THE DATA:
-------------------------

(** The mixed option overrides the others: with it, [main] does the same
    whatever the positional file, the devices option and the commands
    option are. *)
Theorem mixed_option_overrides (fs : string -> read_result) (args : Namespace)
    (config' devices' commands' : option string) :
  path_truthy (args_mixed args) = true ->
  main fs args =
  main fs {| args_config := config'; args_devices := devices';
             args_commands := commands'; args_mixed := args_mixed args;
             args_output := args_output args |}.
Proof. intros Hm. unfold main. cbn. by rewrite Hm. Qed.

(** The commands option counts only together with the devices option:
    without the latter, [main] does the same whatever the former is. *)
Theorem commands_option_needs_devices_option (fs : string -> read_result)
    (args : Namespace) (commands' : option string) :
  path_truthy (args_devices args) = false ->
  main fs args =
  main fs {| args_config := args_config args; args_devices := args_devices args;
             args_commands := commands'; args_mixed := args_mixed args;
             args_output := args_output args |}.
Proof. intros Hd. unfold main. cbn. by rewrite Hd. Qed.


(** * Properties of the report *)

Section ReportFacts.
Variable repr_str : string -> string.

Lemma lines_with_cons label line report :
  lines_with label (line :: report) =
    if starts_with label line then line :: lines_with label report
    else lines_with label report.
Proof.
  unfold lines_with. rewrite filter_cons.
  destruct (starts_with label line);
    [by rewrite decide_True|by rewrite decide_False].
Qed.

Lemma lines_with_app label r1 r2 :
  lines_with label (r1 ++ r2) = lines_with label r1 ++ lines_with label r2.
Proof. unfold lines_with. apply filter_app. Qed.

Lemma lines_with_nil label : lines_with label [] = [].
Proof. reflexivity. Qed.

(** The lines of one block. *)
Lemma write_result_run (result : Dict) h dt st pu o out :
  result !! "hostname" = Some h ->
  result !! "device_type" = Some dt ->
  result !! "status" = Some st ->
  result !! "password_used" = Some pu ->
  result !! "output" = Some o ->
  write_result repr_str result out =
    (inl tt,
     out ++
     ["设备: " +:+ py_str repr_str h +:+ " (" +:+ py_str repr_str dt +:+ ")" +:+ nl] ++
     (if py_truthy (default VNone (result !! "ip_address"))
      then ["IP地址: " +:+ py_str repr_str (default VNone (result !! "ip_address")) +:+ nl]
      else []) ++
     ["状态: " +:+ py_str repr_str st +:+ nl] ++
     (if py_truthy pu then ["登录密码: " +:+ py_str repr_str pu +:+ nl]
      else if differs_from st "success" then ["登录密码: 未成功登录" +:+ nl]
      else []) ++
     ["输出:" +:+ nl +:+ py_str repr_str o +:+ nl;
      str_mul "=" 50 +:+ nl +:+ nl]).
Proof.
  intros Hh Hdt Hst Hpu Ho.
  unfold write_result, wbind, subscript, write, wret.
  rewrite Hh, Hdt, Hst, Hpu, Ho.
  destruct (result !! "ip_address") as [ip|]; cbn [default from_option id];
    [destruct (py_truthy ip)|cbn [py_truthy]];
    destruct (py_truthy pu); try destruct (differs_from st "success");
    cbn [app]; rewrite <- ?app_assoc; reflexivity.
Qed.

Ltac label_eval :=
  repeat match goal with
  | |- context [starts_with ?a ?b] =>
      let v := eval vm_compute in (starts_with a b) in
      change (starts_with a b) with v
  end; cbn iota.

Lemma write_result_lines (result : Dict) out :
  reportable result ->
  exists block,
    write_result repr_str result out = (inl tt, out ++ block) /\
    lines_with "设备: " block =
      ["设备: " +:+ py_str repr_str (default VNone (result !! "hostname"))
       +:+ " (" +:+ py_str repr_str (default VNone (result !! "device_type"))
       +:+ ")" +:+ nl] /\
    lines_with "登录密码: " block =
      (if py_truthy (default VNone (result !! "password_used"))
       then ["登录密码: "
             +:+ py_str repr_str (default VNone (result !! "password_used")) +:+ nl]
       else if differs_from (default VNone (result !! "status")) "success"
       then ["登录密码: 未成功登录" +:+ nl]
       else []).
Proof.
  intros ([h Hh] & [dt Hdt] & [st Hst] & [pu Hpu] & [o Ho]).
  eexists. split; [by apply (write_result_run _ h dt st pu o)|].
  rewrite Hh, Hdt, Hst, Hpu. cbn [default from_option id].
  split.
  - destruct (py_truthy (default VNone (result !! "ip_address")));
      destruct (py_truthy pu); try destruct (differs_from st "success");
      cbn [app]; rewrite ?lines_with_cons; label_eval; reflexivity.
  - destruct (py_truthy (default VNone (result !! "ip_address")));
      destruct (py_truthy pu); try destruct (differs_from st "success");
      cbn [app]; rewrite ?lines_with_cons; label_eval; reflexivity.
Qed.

-------------------------

PROBLEM STATEMENT: Filter the entries down to the lines with the word "Namespace" in them.

SOLUTION FOR THIS PROBLEM:
Theorem mixed_option_overrides (fs : string -> read_result) (args : Namespace)
    (args : Namespace) (commands' : option string) :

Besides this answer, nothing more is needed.